薫子は、柘植半蔵が開いたクラン・影の軍団に在籍する、女忍者である。
遊女か、或いは高級娼婦のような立ち振る舞いが印象的な女性なのだが、その印象の殆どが大胆な服装が影響している。短いスカートから零れるような太腿が覗き、胸元や背中が大きく開かれたドレスを着ている。これが如何にもという雰囲気で迫ってくるのだ。
例え、同性でも先ず、目の置き場所に困るという状況を作らされる。
だからだろう、薫子の顔のイメージと言うのが判然としないのだ。
遭う人にサーチすると、第一印象は“大きな、おっぱい”という。
第二の印象では“大きく開かれた背中から腰、そしてお尻の上部まで見えるドレス”と言わせた。
こうなると、見ている人間の殆どが首から上のつくりに自信がないというのだ。
くノ一の中で特に、高度なテクニックを使っている印象もないのに、全く警戒されずに対象者の前に現れる事が出来る。
それが、薫子の特徴だった。
彼女のターゲットは、州候・シュハネ男爵の家長だ。
自治運営権を王国から勝ち得て100年余り、鉱石の利益で国庫を潤わせた老獪だ。
齢79歳という老人が未だ、家長を務めているのは、それが権力であるからだ。
息子はとうに他界し、孫かひ孫たちが家督の継承権を巡って、男爵の下へ足繫く通っている。
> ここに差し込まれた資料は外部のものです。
Definition verify_migrated (options : StreamVerifierOptions) (s : verification)
    (item : VerifiedLifecycleEvent) (migrated : MigrationVerificationResult) : res verification :=
  let entityKey := mr_entityKey migrated in
  let activeKey := mr_activeOperationalKey migrated in
  assertSupportedLifecycleJwk entityKey;;
  assertSupportedLifecycleJwk activeKey;;
  assertDistinctLifecycleKeys entityKey activeKey false;;
  match so_signerKey options with
  | Some k =>
      t1 ← jwkThumbprint k;
      t2 ← jwkThumbprint entityKey;
      throw_if (negb (bool_decide (t1 = t2))) (verr "MIGRATION entity key does not match trusted entity key")
  | None => Ok tt
  end;;
  throw_if (negb (strict_eq (match ev_signingKid (ve_event item) with Some k => JString k | None => JUndefined end)
                    (get entityKey "kid")))
    (verr "MIGRATION signature kid does not match entity key");;
  verifyEventSignature item (signature_of (ve_event item)) entityKey;;
  state ← activeState (ev_domain (ve_event item)) entityKey activeKey "ACTIVE";
  Ok (mkVerification (vf_terminal s) state (Some entityKey) (Some activeKey)).

Definition verify_rotation (item : VerifiedLifecycleEvent) (r : RotationFields)
    (entityKey activeKey : jwk) : res jwk :=
  activeThumbprint ← jwkThumbprint activeKey;
  throw_if (negb (bool_decide (r_previousOperationalThumbprint r = activeThumbprint))
            || negb (strict_eq (JString (r_previousOperationalKid r)) (get activeKey "kid")))
    (verr_in "KEY_ROTATION previous operational key does not match active key" KEY_CONTINUITY);;
  assertRotationKeyMetadata r;;
  throw_if (bool_decide (r_newOperationalThumbprint r = activeThumbprint))
    (verr_in "KEY_ROTATION new operational key must differ from active key" KEY_CONTINUITY);;
  assertDistinctLifecycleKeys entityKey (r_newOperationalPublicKey r) false;;
  verifyEventSignature item (signature_of (ve_event item)) activeKey;;
  throw_if (negb (filled (ev_newOperationalProof (ve_event item))))
    (verr "KEY_ROTATION missing new operational proof of possession");;
  verifyEventSignature item (default [] (ev_newOperationalProof (ve_event item))) (r_newOperationalPublicKey r);;
  Ok (r_newOperationalPublicKey r).

(** Events after genesis. *)
Definition verify_later (s : verification) (item : VerifiedLifecycleEvent) : res verification :=
  let event := ve_event item in
  match vf_entityKey s, vf_activeKey s with
  | Some entityKey, Some activeKey =>
      activeKey ← match ev_payload event with
                  | KEY_ROTATION r => verify_rotation item r entityKey activeKey
                  | payload =>
                      throw_if (negb (strict_eq (match ev_signingKid event with Some k => JString k | None => JUndefined end)
                                        (get entityKey "kid")))
                        (verr "signature kid does not match entity key");;
                      verifyEventSignature item (signature_of event) entityKey;;
                      throw_if (match payload with
                                | REVOCATION reason => negb (bool_decide (reason ∈ REVOCATION_REASONS))
                                | _ => false
                                end) (verr_in "invalid REVOCATION reason" INVALID_EVIDENCE);;
                      Ok activeKey
                  end;
      state ← nextState (vf_prevState s) event entityKey activeKey;
      Ok (mkVerification (vf_terminal s) state (Some entityKey) (Some activeKey))
  | _, _ => Throw (verr "lifecycle keys were not established by ISSUANCE")
  end.

(** One turn of the loop; [place] is the place of the genesis event in the stream. *)
Definition verify_step (options : StreamVerifierOptions) (verifier : option migration_verifier) (place : nat)
    (s : verification) (prev : option VerifiedLifecycleEvent) (item : VerifiedLifecycleEvent) : SM verification :=
  let event := ve_event item in
  _ <-- sm_ret (check_structure options s prev event);;
  s' <-- match ev_payload event with
         | ISSUANCE i => sm_ret (verify_issuance options s item i)
         | MIGRATION _ newLog _ =>
             if is_none prev then
               match verifier with
               | Some verifyMigration =>
                   _ <-- sm_ret (throw_if (match cx_lr (so_context options) with
                                           | Some lr => negb (length lr =? 0)%nat && negb (bool_decide (newLog = lr))
                                           | None => false
                                           end)
                                   (verr_in "MIGRATION new_lr does not match the current C2SP stream" INVALID_MIGRATION));;
                   migrated <-- verifyMigration place event;;
                   sm_ret (verify_migrated options s item migrated)
               | None => sm_ret (Throw (verr_in "MIGRATION requires verified prior-log history" INVALID_MIGRATION))
               end
             else sm_ret (verify_later s item)
         | _ => sm_ret (verify_later s item)
         end;;
  sm_ret (Ok (mkVerification (is_terminal event || vf_terminal s') (vf_prevState s') (vf_entityKey s') (vf_activeKey s'))).

Fixpoint verify_loop (options : StreamVerifierOptions) (verifier : option migration_verifier) (place : nat)
    (s : verification) (prev : option VerifiedLifecycleEvent) (items : list VerifiedLifecycleEvent) : SM verification :=
  match items with
  | [] => sm_ret (Ok s)
  | item :: items =>
      s <-- verify_step options verifier place s prev item;;
      verify_loop options verifier place s (Some item) items
  end.

Definition verifyLifecycle (options : StreamVerifierOptions) (verifier : option migration_verifier) (place : nat)
    (events : list VerifiedLifecycleEvent) : SM unit :=
  _ <-- sm_ret (throw_if (10000 <? zlen events) (verr "lifecycle history exceeds 10000 events"));;
  _ <-- sm_ret (throw_if (length events =? 0)%nat (verr_in "lifecycle contains no ISSUANCE event" GENESIS_REQUIRED));;
  _ <-- verify_loop options verifier place start_verification None events;;
  sm_ret (Ok tt).

(** ** Selection of a domain's events *)

Record AppliedEntry := mkApplied { ap_signed : jsstr; ap_entityKey : jwk; ap_operationalKey : jwk }.

(** The local variables of [verifyStreamWithinBudget]. *)
Record stream_state := mkStream {
  st_selected : list VerifiedLifecycleEvent;
  st_applied : gmap jsstr AppliedEntry;
  st_entityKey : option jwk;
  st_activeKey : option jwk;
  st_genesis : nat;
  st_memo : migration_memo
}.
Definition empty_stream : stream_state := mkStream [] ∅ None None 0 no_memo.

(** [JSON.parse(new TextDecoder().decode(bytes))] on bytes known to be UTF-8. *)
Definition parse_utf8_json (bs : bytes) : res json :=
  text ← of_option (utf8_decode bs) (EError "TypeError");
  JSON_parse text.

(** A property of any value; reading one of [null] or [undefined] throws. *)
Definition prop (v : json) (name : string) : res json :=
  match v with
  | JObject members => Ok (get members name)
  | JNull | JUndefined => Throw (EError "TypeError")
  | _ => Ok JUndefined
  end.

Definition as_key (v : json) : res jwk :=
  match v with
  | JObject key => Ok key
  | JNull | JUndefined => Throw (EError "TypeError")
  | _ => Ok []
  end.

(** One role's signature, under the key that holds the role. *)
Definition role_verified (bs : bytes) (envelope : json) (entityKey operationalKey : jwk)
    (role : string) (signature : option C2spSignatureValue) : res bool :=
  match signature with
  | None => Ok true
  | Some signature =>
      key ← (if String.eqb role "ae" then Ok entityKey
             else if String.eqb role "prev_op" then Ok operationalKey
             else v ← prop envelope (if String.eqb role "op" then "ku" else "new_ku"); as_key v);
      assertSupportedLifecycleJwk key;;
      if negb (strict_eq (JString (sv_kid signature)) (get key "kid")) then Ok false
      else
        signed ← signedC2spEntryBytes bs;
        sig ← fromBase64Url (sv_sig signature);
        Ok (verifyWithKey signed sig key None)
  end.

Definition hasAllRoleSignatures (bs : bytes) (entityKey operationalKey : jwk) : res bool :=
  catch
    (envelope ← parse_utf8_json bs;
     sigs ← prop envelope "sigs";
     type ← prop envelope "type";
     signatures ← parseC2spSignatures sigs (default [] (as_str type)) true;
     for_each (fun (ok : bool) rs =>
                 if ok then role_verified bs envelope entityKey operationalKey (fst rs) (snd rs) else Ok false)
       [("ae", s_ae signatures); ("op", s_op signatures);
        ("prev_op", s_prev_op signatures); ("new_op", s_new_op signatures)]%string true)
    (fun error => if is_resource_error error then Throw error else Ok false).

(** What the first [try] of the loop yields: the signed bytes and the envelope of an
    entry of the domain; [None] is [continue]. *)
Definition read_candidate (options : StreamVerifierOptions) (domain : jsstr) (bs : bytes)
    : res (option (bytes * json)) :=
  catch
    (authorization ← parseC2spAuthorization bs (so_context options);
     if negb (bool_decide (au_domain authorization = domain)) then Ok None
     else
       signedBytes ← signedC2spEntryBytes bs;
       envelope ← parse_utf8_json signedBytes;
       Ok (Some (signedBytes, envelope)))
    (fun error => if is_resource_error error then Throw error else Ok None).

Definition wrapped (options : StreamVerifierOptions) : option migration_verifier :=
  memo_verifier <$> so_verifyMigration options.

Definition candidate_of (entry : IndexedEntry) (event : LogEvent) : VerifiedLifecycleEvent :=
  mkVerifiedEvent (ie_index entry) (leafHash (ie_bytes entry)) (ie_bytes entry) event.

(** Genesis: a candidate whose verification fails is skipped, except a migration
    that cannot be verified. *)
Definition try_genesis (options : StreamVerifierOptions) (s : stream_state) (place : nat)
    (entry : IndexedEntry) (event : LogEvent) (entryId signed : jsstr) : res stream_state :=
  let candidate := candidate_of entry event in
  let '(r, memo) := verifyLifecycle options (wrapped options) place [candidate] (st_memo s) in
  let s := mkStream (st_selected s) (st_applied s) (st_entityKey s) (st_activeKey s) (st_genesis s) memo in
  match r with
  | Throw error =>
      if is_resource_error error then Throw error
      else if is_migration event && (is_none (so_verifyMigration options) || mm_failed memo) then
        match error with
        | EVerification v =>
            if (bool_decide (ve_class v = C2spTlogVerificationErrorClass)
                || bool_decide (ve_class v = MissingC2spConsistencyEvidenceErrorClass)
                || bool_decide (ve_class v = C2spCheckpointConsistencyErrorClass)
                || bool_decide (ve_class v = C2spCheckpointStoreErrorClass))
               && bool_decide (ve_errorCategory v = Some INVALID_MIGRATION)
            then Throw error
            else Throw (verr_in "MIGRATION requires verifiable prior-log history" INVALID_MIGRATION)
        | _ => Throw (verr_in "MIGRATION requires verifiable prior-log history" INVALID_MIGRATION)
        end
      else Ok s
  | Ok _ =>
      keys ← match ev_payload event with
             | ISSUANCE i => c ← assertC2spIssuanceEvent i; Ok (Some (ci_entityKey c), Some (ci_operationalKey c))
             | MIGRATION _ _ _ =>
                 match mm_result memo with
                 | Some m => Ok (Some (mr_entityKey m), Some (mr_activeOperationalKey m))
                 | None => Ok (st_entityKey s, st_activeKey s)
                 end
             | _ => Ok (st_entityKey s, st_activeKey s)
             end;
      Ok (mkStream [candidate]
            (<[entryId := mkApplied signed (default [] (fst keys)) (default [] (snd keys))]> (st_applied s))
            (fst keys) (snd keys) place memo)
  end.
ただし、この男爵80もちかい年齢で側室が1ダースも存在する絶倫でもあった。
要するに、暫くは死にそうにないという男だ。
「ほう、女の臭いがすると思えば――なるほど、とうは未だか...」
柱の陰にあった薫子に気が付いて、声を掛けている。
「野性的なお爺ちゃんだこと」
「はっ、未だ未だ若いモノにも負けはせんぞ...肉が好きであれば、膝を屈して這いつくばればよい」
反り返って誘う男に、爺というラベルは似合わなかった。
生涯現役という言葉の似あう79歳が一物を握る。
「もっと嗅がせろ、メスの臭いをな――」
「...困ったお爺ちゃんだね...」
「ふ、好きな方を選ぶのは、お前の方じゃぞ...」
男爵の声なき笑みが視界に広がって見えた。